I did something a few days ago that I thought some of you might find interesting, and I'll post the results if anyone is interested in it.
Basically, I had the GC-MS at work down for maintenance, and since I otherwise had a lull in samples to run for it, I put a column in suitable for hydrocarbon analysis. I could probably find something better(actually I think I had something a little better) but I had an old Hewlett Packard HP-1 column already set-up and ready to fit. For reference, this is a .20mm ID column, 12m long, .14µm film. I have a similar 20m column that would probably be better, but it was untested and given my time constraints I didn't want to risk running it down.
I took two samples of gasoline, both collected on separate dates from separate stations. One was 93 octane from the Casey's up the road from me, the other 87 octane from Sam's Club. In both cases, I dispensed several gallons into my car before filling the containers to ensure I was not getting any left-overs from the hose.
Ideally I would have collected samples on the same day at the same station, but this is what I had to work with.
I can give full separation parameters if anyone is interested, but basically I injected neat gasoline at a 50:1 split ratio. This probably "loses" some trace compounds, but I didn't really have a suitable low-boiling solvent like CS2 on hand, and this let me look at basically everything there. I was able to distinctly see the ethanol peak, which has actually been quite difficult in the past when I've tried to analyze gasoline.

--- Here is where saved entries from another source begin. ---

Lemma graph_response_fields_witness :
  GraphAPIResponse.validate
    (GraphAPIResponse.model_dump example_response_with_str_key)
  = Ok example_response_with_str_key
  ∧ ∃ e, GraphAPIResponse.validate
           (PyDict [ field "nodes" (PyList []); field "edges" (PyList []);
                     field "layers" (PyList []); field "tags" (PyList []);
                     field "pipelines" (PyList []);
                     field "selected_pipeline" (PyStr "__default__") ])
         = Raise e.
Proof.
  destruct (graph_response_fields example_response_with_str_key)
    as (_ & _ & Hback & Hneeds).
  split; [exact Hback|].
  apply (Hneeds _ "modular_pipelines").
  - apply list_elem_of_In. simpl. tauto.
  - reflexivity.
Defined.

(** ** The default response (C1) *)

Lemma DAM_bind_call {A B} (c : dam_call) (q : result A) (k : A → DAM B)
    (tr : list dam_call) :
  (call c q ≫= k) tr
  = match q with
    | Ok a => k a (tr ++ [c])
    | Raise e => (Raise e, tr ++ [c])
    end.
Proof. unfold mbind, DAM_bind, call. by destruct q. Qed.

Ltac dam_steps :=
  repeat (rewrite DAM_bind_call;
          match goal with
          | |- context [match ?q with Ok _ => _ | Raise _ => _ end] =>
              destruct q; cbn [mbind result_bind fst snd is_ok]
          end).

Lemma get_default_response_result (m : DataAccessManager.t) :
  (run (get_default_response m)).1
  = (p ← DataAccessManager.get_default_selected_pipeline m;
     kw ← response_kwargs m (RegisteredPipeline.id p);
     GraphAPIResponse.validate kw).
Proof.
  unfold run, get_default_response, response_kwargs. cbv zeta.
  dam_steps; reflexivity.
Qed.

Lemma get_default_response_calls (m : DataAccessManager.t) p :
  DataAccessManager.get_default_selected_pipeline m = Ok p →
  (run (get_default_response m)).2 `prefix_of` calls_for (RegisteredPipeline.id p)
  ∧ (is_ok (response_kwargs m (RegisteredPipeline.id p)) = true →
     (run (get_default_response m)).2 = calls_for (RegisteredPipeline.id p)).
Proof.
  intros Hp.
  unfold run, get_default_response, response_kwargs, calls_for. cbv zeta.
  rewrite DAM_bind_call, Hp.
  dam_steps;
    (split; [|first [done | discriminate]]);
    repeat (apply prefix_cons); apply prefix_nil.
Qed.
(** * metassert: a shallow embedding of [include/metassert.h]

    The header is a set of C++ templates.  Template type parameters become
    Rocq type parameters, and the implicit requirements the templates place
    on them ("[os << x] compiles", "[a op b] compiles and can be tested
    with [!]") become type classes.

    Conventions of the embedding:
    - a [const T&] is a [ref]: the object referred to together with the
      state of its storage; reading through a reference whose object has
      been destroyed is undefined behaviour, like division by zero and
      signed overflow;
    - operand types are value-like: [a op b] and [os << a] are functions
      of the operand values;
    - the string stream that [METASSERT] declares is new, hence in the
      initial formatting state; [std::cout] belongs to the program, and
      its state is part of the world.  What an inserter of the standard
      library appends in a given state is a parameter ([Ostream]). *)

From Stdlib Require Import ZArith NArith Lia List String Ascii Bool.
From Stdlib Require Import Decimal DecimalString.
From Stdlib Require Import Hexadecimal HexadecimalString.
Import ListNotations.

Open Scope string_scope.

(* ------------------------------------------------------------------ *)
(** ** Text *)

Module Text.

(** The two characters that cannot be written inside a string literal. *)
Definition LF : ascii := ascii_of_nat 10.
Definition DQUOTE : ascii := ascii_of_nat 34.

Definition endl_text : string := String LF EmptyString.
Definition dquote : string := String DQUOTE EmptyString.

(** Number of line terminators in a text. *)
Fixpoint newlines (s : string) : nat :=
  match s with
  | EmptyString => 0
  | String c s' => (if Ascii.eqb c LF then 1 else 0) + newlines s'
  end.

(** [out] is exactly one line: some text free of line terminators,
    followed by one line terminator. *)
Definition one_line (out : string) : Prop :=
  exists l, out = l ++ endl_text /\ newlines l = 0.

(** [needle] occurs in [hay]. *)
Definition occurs_in (needle hay : string) : Prop :=
  exists pre post, hay = pre ++ needle ++ post.

(** Numerals. *)
Definition decimal_of_unsigned (n : N) : string :=
  DecimalString.NilZero.string_of_uint (N.to_uint n).

Definition decimal_of_int (z : Z) : string :=
  DecimalString.NilZero.string_of_int (Z.to_int z).

Definition hexadecimal_of_unsigned (n : N) : string :=
  HexadecimalString.NilZero.string_of_uint (N.to_hex_uint n).

End Text.

Import Text.

(* ------------------------------------------------------------------ *)
(** ** C++ evaluation *)

Module Cpp.

(** The ways an evaluation in this header can be undefined. *)
Inductive undefined : Type :=
| DivisionByZero
| SignedOverflow
| DanglingReference.

Inductive outcome (A : Type) : Type :=
| Value (a : A)
| Undefined (u : undefined).

Arguments Value {A} a.
Arguments Undefined {A} u.

Definition outcome_bind {A B : Type} (m : outcome A) (k : A -> outcome B)
    : outcome B :=
  match m with
  | Value a => k a
  | Undefined u => Undefined u
  end.

(** *** References and lifetimes *)

Inductive storage : Type :=
| Named        (* a variable that outlives the statement *)
| Temporary    (* a temporary: destroyed at the end of the full-expression *)
| Ended.       (* an object that has been destroyed *)

(** A [const T&]: the object it was bound to, and the state of that
    object's storage. *)
Record ref (T : Type) : Type := Ref
  { referent : T;
    storage_of : storage }.

Arguments Ref {T} referent storage_of.
Arguments referent {T} r.
Arguments storage_of {T} r.

Definition alive {T : Type} (r : ref T) : bool :=
  match storage_of r with
  | Ended => false
  | _ => true
  end.

(** Using the object a reference refers to. *)
Definition read {T : Type} (r : ref T) : outcome T :=
  if alive r then Value (referent r) else Undefined DanglingReference.
(** X10.  While the game is not over, locking never overwrites a locked
    block: every position that [lock_piece] writes is empty before, both
    when [tick] locks the piece where it is and when [hard_drop] locks it
    where its loop has left it. *)
Theorem lock_never_overwrites (s : GameState) :
  reachable s -> game_over s = false ->
  (forall b writes,
      lock_cells (board s) (kind (active s)) (get_cells (active s) 0 0)
        = Ok (b, writes) ->
      Forall (fun c => board_get (board s) (snd c) (fst c) = Ok None) writes)
  /\ (forall s0 d b writes,
         drop_loop (drop_fuel s) s 0 = Ok (s0, d) ->
         lock_cells (board s0) (kind (active s0)) (get_cells (active s0) 0 0)
           = Ok (b, writes) ->
         Forall (fun c => board_get (board s) (snd c) (fst c) = Ok None) writes).
Proof.
  intros Hr Hg. pose proof (reachable_play_inv s Hr) as H.
  assert (Hkey : forall s0 b writes,
             play_inv s0 -> game_over s0 = false -> board s0 = board s ->
             lock_cells (board s0) (kind (active s0)) (get_cells (active s0) 0 0)
               = Ok (b, writes) ->
             Forall (fun c => board_get (board s) (snd c) (fst c) = Ok None)
                    writes).
  { intros s0 b writes H0 Hg0 Hb E.
    rewrite (lock_cells_writes _ _ _ _ _ E).
    pose proof (collides_false_cells _ _ (play_free s0 H0 Hg0)) as Hf.
    rewrite Hb in Hf. rewrite Forall_forall in Hf.
    apply Forall_forall. intros c Hc. apply list_elem_of_In in Hc.
    apply filter_In in Hc. destruct Hc as [Hc Hrow].
    apply list_elem_of_In in Hc. unfold row_on_board in Hrow.
    destruct (Hf c Hc) as [Hon Hnone]; [lia|].
    destruct c as [x y]. rewrite board_get_ok; [|apply H|exact Hon].
    simpl in *. now rewrite Hnone. }
  split.
  - intros b writes E. eapply Hkey; eauto.
  - intros s0 d b writes Ed E.
    destruct (drop_loop_play _ _ _ _ _ H Ed) as [H0 _].
    destruct (drop_loop_inv _ _ _ _ _ Ed) as [_ Hfr].
    unfold only_active_changed in Hfr.
    eapply (Hkey s0); [exact H0| | |exact E]; rewrite Hfr; [exact Hg|reflexivity].
Qed.


Lemma lock_never_overwrites_witness :
  exists s0 d b writes,
    drop_loop (drop_fuel demo_state) demo_state 0 = Ok (s0, d)
    /\ lock_cells (board s0) (kind (active s0)) (get_cells (active s0) 0 0)
       = Ok (b, writes)
    /\ length writes = 4%nat
    /\ Forall (fun c => board_get (board demo_state) (snd c) (fst c) = Ok None)
              writes.
Proof.
  destruct (drop_loop (drop_fuel demo_state) demo_state 0) as [[s0 d]|] eqn:Ed;
    [|vm_compute in Ed; discriminate].
  destruct (lock_cells (board s0) (kind (active s0)) (get_cells (active s0) 0 0))
    as [[b writes]|] eqn:E.
  - exists s0, d, b, writes. split; [reflexivity|]. split; [exact E|]. split.
    + vm_compute in Ed. injection Ed as <- <-. vm_compute in E.
      injection E as <- <-. reflexivity.
    + exact (proj2 (lock_never_overwrites demo_state demo_reachable eq_refl)
               s0 d b writes Ed E).
  - vm_compute in Ed. injection Ed as <- <-. vm_compute in E. discriminate.
Defined.

(** ** No more than four lines at a time *)

Lemma filter_insert_length {A : Type} (f : A -> bool) (l : list A) (j : nat) (a : A) :
  (length (List.filter f (<[j := a]> l)) <= S (length (List.filter f l)))%nat.
Proof.
  revert j. induction l as [|x l IH]; intros j; simpl; [lia|].
  destruct j as [|j]; simpl.
  - destruct (f a), (f x); simpl; lia.
  - specialize (IH j). destruct (f x); simpl; lia.
Qed.

Lemma setitem_insert {A : Type} (l l1 : list A) (i : Z) (v : A) :
  setitem l i v = Ok l1 -> exists j, l1 = <[j := v]> l.
Proof.
  unfold setitem. intros H. bind_inv H. injection H as <-. eauto.
Qed.

Lemma board_set_insert (b b1 : Board) (x y : Z) (v : Cell) :
  board_set b y x v = Ok b1 -> exists j row, b1 = <[j := row]> b.
Proof.
  unfold board_set. intros H. bind_inv H. bind_inv H.
  apply setitem_insert in H. destruct H as [j ->]. eauto.
Qed.

Lemma lock_cells_full_rows (k : Kind) (cells : list (Z * Z)) :
  forall b b1 writes,
    lock_cells b k cells = Ok (b1, writes) ->
    (length (List.filter row_full b1)
     <= length (List.filter row_full b) + length writes)%nat.
Proof.
  induction cells as [|[x y] rest IH]; intros b b1 writes E; simpl in E.
  - injection E as <- <-. simpl. lia.
  - destruct ((y >=? 0) && (y <? ROWS)).
    + bind_inv E. bind_inv E. destruct a0 as [b2 w]. injection E as <- <-.
      apply board_set_insert in Ha. destruct Ha as (j & row & ->).
      apply IH in Ha0. simpl.
      pose proof (filter_insert_length row_full b j row).
      unfold Board, Cell in *. lia.
    + now apply IH.
Qed.

Lemma PIECES_four_cells (k : Kind) (sh : Matrix) :
  In sh (PIECES k) -> length (filled sh) = 4%nat.
Proof.
  destruct k; vm_compute; intros H;
    repeat (destruct H as [<- | H]; [reflexivity|]); destruct H.
Qed.

Lemma piece_ok_four_cells (p : Piece) (xo yo : Z) :
  piece_ok p -> length (get_cells p xo yo) = 4%nat.
Proof.
  intros (Hl & _ & E). rewrite get_cells_filled, length_map.
  apply (PIECES_four_cells (kind p)). rewrite <- Hl.
  apply list_elem_of_In. eapply list_elem_of_lookup_2. exact E.
Qed.

Lemma open_rows_none_full (b : Board) :
  Forall (fun row : list Cell => has_empty_cell row = true) b ->
  List.filter row_full b = [].
Proof.
  induction 1 as [|row b Hrow _ IH]; simpl; [reflexivity|].
  rewrite has_empty_cell_not_full in Hrow.
  destruct (row_full row); [discriminate|exact IH].
Qed.

(** One [lock_piece] clears at most four lines and scores them at the
    level before the call. *)
Lemma lock_piece_lines (s s1 : GameState) :
  play_inv s -> lock_piece s = Ok s1 ->
  0 <= lines s1 - lines s <= 4
  /\ score s1 = score s + SCORES_get (lines s1 - lines s) * (level s + 1)
  /\ level s1 = lines s1 / 10.
Proof.
  intros H E. pose proof (play_base s H) as Hi.
  apply lock_piece_inv in E.
  destruct E as (b & w & p & q & c & Hw & _ & _ & ->).
  assert (Hb : board_ok b).
  { destruct (lock_cells_total (kind (active s)) (get_cells (active s) 0 0)
                (board s) (inv_board s Hi) (inv_cols s Hi)) as (b' & w' & E & Hb').
    congruence. }
  pose proof (lock_cells_full_rows _ _ _ _ _ Hw) as Hfull.
  rewrite (open_rows_none_full _ (play_rows s H)) in Hfull. simpl in Hfull.
  rewrite (lock_cells_writes _ _ _ _ _ Hw) in Hfull.
  pose proof (filter_length_le row_on_board (get_cells (active s) 0 0)) as Hle.
  rewrite (piece_ok_four_cells _ 0 0 (inv_piece s Hi)) in Hle.
  assert (Hkept : List.filter has_empty_cell b
                  = List.filter (fun row => negb (row_full row)) b).
  { apply filter_ext. intros row. apply has_empty_cell_not_full. }
  pose proof (filter_split_length row_full b) as Hsplit.
  destruct Hb as [Hlen _].
  assert (Hcl : 0 <= ROWS - len (List.filter has_empty_cell b) <= 4).
  { rewrite Hkept. unfold len in *. lia. }
  assert (Hgoal :
    0 <= lines (clear_lines_and_score (set_board b s)) - lines s <= 4
    /\ score (clear_lines_and_score (set_board b s))
       = score s + SCORES_get (lines (clear_lines_and_score (set_board b s))
                               - lines s) * (level s + 1)
    /\ level (clear_lines_and_score (set_board b s))
       = lines (clear_lines_and_score (set_board b s)) / 10).
  { unfold clear_lines_and_score. cbn [board set_board].
    destruct (Z.gtb_spec (ROWS - len (List.filter has_empty_cell b)) 0); cbn.
    - replace (lines s + (ROWS - len (List.filter has_empty_cell b)) - lines s)
        with (ROWS - len (List.filter has_empty_cell b)) by lia.
      repeat split; lia.
    - rewrite Z.sub_diag. change (SCORES_get 0) with 0.
      repeat split; try lia. apply Hi. }
  destruct c; exact Hgoal.
Qed.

Among other things, across several runs for both samples, I looked at the extracted ion chromatogram(EIC) for m/z 45, a prominent ethanol fragment(and with little background spectral interference). Without further work, it would be difficult for me to quantitate the amount of ethanol, but the peak area was consistent(RSD~5%) across both samples over several runs. This tells me that both samples had similar amounts of ethanol, probably close to the stated maximum of 10%.
I analyzed both gasoline samples by feeding them into AMDIS, a software package that is able to separate mass spectra of co-eluting compounds and provide identification. I set the threshold for identification at an 80% quality match.
I found hydrocarbons as small as propane, along with a surprising amount of butane and isobutane in both samples. I had been under the impression that summer blends contained little butate. On the whole, though, I found similar hydrocarbon blends between both and overall they were more alike than different.
I'd like to repeat this with better chromatographic resolution, and I suspect that the real differences between the two are in compounds at relatively low concentrations, ones that disappear into the background and/or are at the limit of detection for a full scan method, especially on this relatively old mass spectrometer.
I realize this isn't anything groundbreaking, but thought folks might be interested in what I'd found just in playing for my own curiosity.